Portugal vowed Thursday to “do all it can” to avert a bailout after Prime Minister Jose Socrates stepped down following a showdown with parliament over his minority government’s latest austerity plan.
Socrates, in power since 2005, tendered his resignation late Wednesday, saying he could not govern without support after all five opposition parties voted against his fourth austerity programme in a year.
The resulting political uncertainty led two of the top ratings agencies to cut Portugal’s credit ratings by two points Thursday.
The package of spending cuts and tax hikes was aimed at averting the need for an EU-IMF bailout to help Lisbon meet debt repayment obligations, like the aid granted fellow eurozone members Greece and Ireland last year.
“This crisis will have very serious consequences in terms of the confidence Portugal needs to enjoy with institutions and financial markets,” Socrates said after presenting his resignation to President Anibal Cavaco Silva.
The events in Portugal threatened to derail a two-day EU summit that got under way Thursday in Brussels expected to finalise the bloc’s response to a year-long eurozone debt crisis.
Diplomats virtually ruled out any EU decision on an emergency financial rescue for Portugal during the gathering, given the uncertainty over who will govern the country.
But Luxembourg Prime Minister Jean-Claude Juncker, who chairs the group of eurozone finance ministers, said aid of some 75 billion euros (almost $100 billion) would be “appropriate.”
Speaking in Lisbon, Portuguese cabinet spokesman Pedro Silva Pereira said a bailout was not in the “national interest.”

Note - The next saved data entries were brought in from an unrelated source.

(** [SenseRaw]: the device sends X, Z, Y; the result is X, Y, Z. *)
Definition SenseRaw (d : Dev) : M (Z * Z * Z) :=
  data <- readRegBlock d regDATA 6 ;;
  let x := or16 (shl16 (int16 (at_index data 0)) 8) (int16 (at_index data 1)) in
  let z := or16 (shl16 (int16 (at_index data 2)) 8) (int16 (at_index data 3)) in
  let y := or16 (shl16 (int16 (at_index data 4)) 8) (int16 (at_index data 5)) in
  ret (x, y, z).

(** [Sense]: raw counts scaled to micro-tesla x 10. *)
Definition Sense (d : Dev) : M (Z * Z * Z) :=
  r <- SenseRaw d ;;
  let '(rx, ry, rz) := r in
  let gx := PrimFloat.div (float64_of_int rx) (float64_of_int (lsbPerGaXY d)) in
  let gy := PrimFloat.div (float64_of_int ry) (float64_of_int (lsbPerGaXY d)) in
  let gz := PrimFloat.div (float64_of_int rz) (float64_of_int (lsbPerGaZ d)) in
  let ux := int16_of_float64 (PrimFloat.mul gx 1000%float) in
  let uy := int16_of_float64 (PrimFloat.mul gy 1000%float) in
  let uz := int16_of_float64 (PrimFloat.mul gz 1000%float) in
  ret (ux, uy, uz).

(** [Status] reads the status register. *)
Definition Status (d : Dev) : M Z :=
  b <- readRegBlock d regSTATUS 1 ;;
  ret (at_index b 0).

(** [ID] returns the three identity bytes. *)
Definition ID (d : Dev) : M (Z * Z * Z) :=
  buf <- readRegBlock d regIDA 3 ;;
  ret (at_index buf 0, at_index buf 1, at_index buf 2).

End Driver.

Arguments TxError {BusErr} e.
Arguments EmptyBuffer {BusErr}.
Arguments mkWorld {BusSt} bus slept.
Arguments bus {BusSt} w.
Arguments slept {BusSt} w.
Arguments devTx {BusSt BusErr} Tx d w n.
Arguments writeReg {BusSt BusErr} Tx d addr val.
Arguments readRegBlock {BusSt BusErr} Tx d addr n.
Arguments New {BusSt BusErr} Tx opts.
Arguments SenseRaw {BusSt BusErr} Tx d.
Arguments Sense {BusSt BusErr} Tx d.
Arguments Status {BusSt BusErr} Tx d.
Arguments ID {BusSt BusErr} Tx d.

Greece and Ireland are paying higher interest rates on their debt than before they received outside aid, he noted.
“The government will fight and continue to do all it can to avoid resorting to external aid which would have very serious consequences for the economy,” Silva Pereira said.
Many analysts, however, think it’s only a matter of time before Portugal seeks help.
The country will need to raise 28 billion euros to meet debt repayments over the next three years and another 29 billion euros to cover the budget deficit, said Christoph Weil, senior economist at Commerzbank in Frankfurt.
“I expect that Portugal will have to ask the EU for help in the next couple of weeks,” he said.
Fitch, one of the top three ratings agencies, cut Portugal’s credit ratings Thursday by two notches and said further downgrades were possible.
The risks to Lisbon’s financing had risen after parliament failed to pass the austerity plan and thus significantly increased the chances of a bailout, it argued.
Hours later, Standard and Poor’s lowered its rating for Portugal’s long-term public debt Thursday two notches to “BBB” from “A-“, also referring to the harmful effect of the increased political uncertainty.
The president can now invite the political parties in parliament to form a coalition government or, more likely, dissolve parliament and call snap elections.
If he opts for fresh elections, the vote must be held within 55 days, with the Socialists at the helm of a caretaker government, but with limited powers.
Socrates, who once famously described himself as a “ferocious animal” in politics, has said he would stand for re-election.
The main opposition centre-right PSD has a lead over the Socialist Party in opinion polls but is not sure of winning an absolute majority.
Political commentator Manuel Villaverde Cabral, a sociologist at Lisbon University, said the re-election of the Socialists could not be ruled out “because the ferocious animal is not a bad candidate.”